A partir da terceira temporada, no entanto, a série começou a dividir as temporadas em dois arcos narrativos mais curtos, o que tornou a narrativa mais mecânica e menos orgânica. Essa abordagem se inclinou cada vez mais para a sinergia corporativa óbvia, mais notavelmente quando personagens de Frozen foram rapidamente incorporados à quarta temporada.
À medida que a mitologia se acumulava, a série se tornou complicada e repetitiva. A sétima temporada de Once Upon a Time essencialmente se reinventou com novos personagens e um novo cenário em uma tentativa de última hora de salvar um navio à deriva.
Arrow
2012-2020, 8 temporadas

A segunda temporada de Arrow ainda é reconhecida como uma das temporadas mais fortes de qualquer série de televisão da DC. Após um primeiro ano sólido que estabeleceu a missão e a mitologia de Oliver Queen, a segunda temporada elevou a série em todos os aspectos. Os flashbacks do tempo de Oliver após a ilha se tornaram mais convincentes, moldando diretamente a história atual de maneiras significativas.
Ao mesmo tempo, Deathstroke de Manu Bennett emergiu como possivelmente o vilão mais legal de Arrow, com uma vingança pessoal que empurrou Oliver mais longe do que nunca. A série também expandiu a equipe de Oliver, aprofundando as dinâmicas e aumentando o perigo em Starling City.

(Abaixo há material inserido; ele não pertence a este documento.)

(** ** Overflow in division (arithmetic.go) *)

(** Past the special cases, [DivWithMode] narrows the same float32 quotient
    with [ModeIEEE] in Fast mode and with [ModeExact] in the two other
    modes. *)
Lemma DivWithMode_generic_path
    (a b : Float16) (mode : ArithmeticMode) (r : RoundingMode) :
  IsZero a = false -> IsZero b = false ->
  IsInf a 0 = false -> IsInf b 0 = false ->
  IsNaN a = false -> IsNaN b = false ->
  DivWithMode a b mode r
  = ToFloat16WithMode (F32.div (ToFloat32 a) (ToFloat32 b))
      (if ArithmeticMode_eqb mode ModeFastArithmetic then ModeIEEE else ModeExact)
      r.
Proof.
  intros Hza Hzb Hia Hib Hna Hnb. unfold DivWithMode, divIEEE754.
  rewrite Hza, Hzb, Hia, Hib, Hna, Hnb. cbn [orb andb].
  destruct (ArithmeticMode_eqb mode ModeFastArithmetic); reflexivity.
Qed.

(** C3.  A quotient that overflows under ModeIEEEArithmetic.  For
    [a = 0x7BFF] (65504) and [b = 0x0400] ([2^-14]), both finite and
    nonzero, the exact quotient is far above 65504.  [DivWithMode] goes
    through [divIEEE754], which narrows the float32 quotient 0x4E7FE000 with
    [ModeExact], and returns the value 0 with an Overflow error instead of
    positive infinity.  The product path ([mulIEEE754], which narrows with
    [ModeIEEE]) returns the infinity on an overflow. *)
Theorem DivWithMode_IEEE_overflow :
  (table_value MaxValue < table_value MaxValue / table_value SmallestNormal)%Q
  /\ DivWithMode MaxValue SmallestNormal ModeIEEEArithmetic RoundNearestEven
     = (0, Some (mkError "convert" (Some 0x4E7FE000)
                   "overflow: value too large for float16" ErrOverflow))
  /\ MulWithMode MaxValue MaxValue ModeIEEEArithmetic RoundNearestEven
     = (PositiveInfinity, None).
Proof.
  split; [vm_compute; reflexivity|]. split; vm_compute; reflexivity.
Qed.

Quase todas as linhas narrativas pareciam propositais, criando uma temporada que raramente perdia o ímpeto. Infelizmente, a série viu uma queda imediata na qualidade depois disso, pois as temporadas posteriores lutaram para recapturar a narrativa concisa e o foco emocional. Mesmo que Arrow tenha durado oito temporadas, a segunda temporada permanece seu pico indiscutível.
Glee
2009-2015, 6 temporadas
Glee começou com uma nota forte, atingindo um raro ponto ideal entre sátira exagerada e sinceridade emocional genuína. A segunda temporada pegou esses melhores elementos e os amplificou, mantendo o equilíbrio de humor e coração da série. Santana e Brittany foram promovidas a membros regulares do elenco, dando à série vozes cômicas mais afiadas e narrativas emocionais mais profundas.
Além disso, a introdução de Blaine ajudou a expandir o mundo e a solidificar o elenco definitivo de Glee. O grupo se torna mais competitivo, chegando às Regionais e Nacionais, com o infame engasgo de Rachel em Nova York entregando um final agridoce que prometia coisas maiores pela frente.
No entanto, a série gradualmente se tornou uma paródia de si mesma, inclinando-se mais para o espetáculo e menos para o personagem. As temporadas posteriores de Glee lutaram com o tom e o foco, especialmente depois que o elenco original se formou no ensino médio.
A tentativa de reboot suave dividiu a atenção entre personagens familiares agora em Nova York e um clube de glee em grande parte novo, mas o público nunca se conectou tão fortemente com os novatos, marcando um declínio claro após o alto ponto da segunda temporada. É agridoce quando uma série de TV melhora brevemente na segunda temporada antes de perder o rumo pelo resto de sua exibição.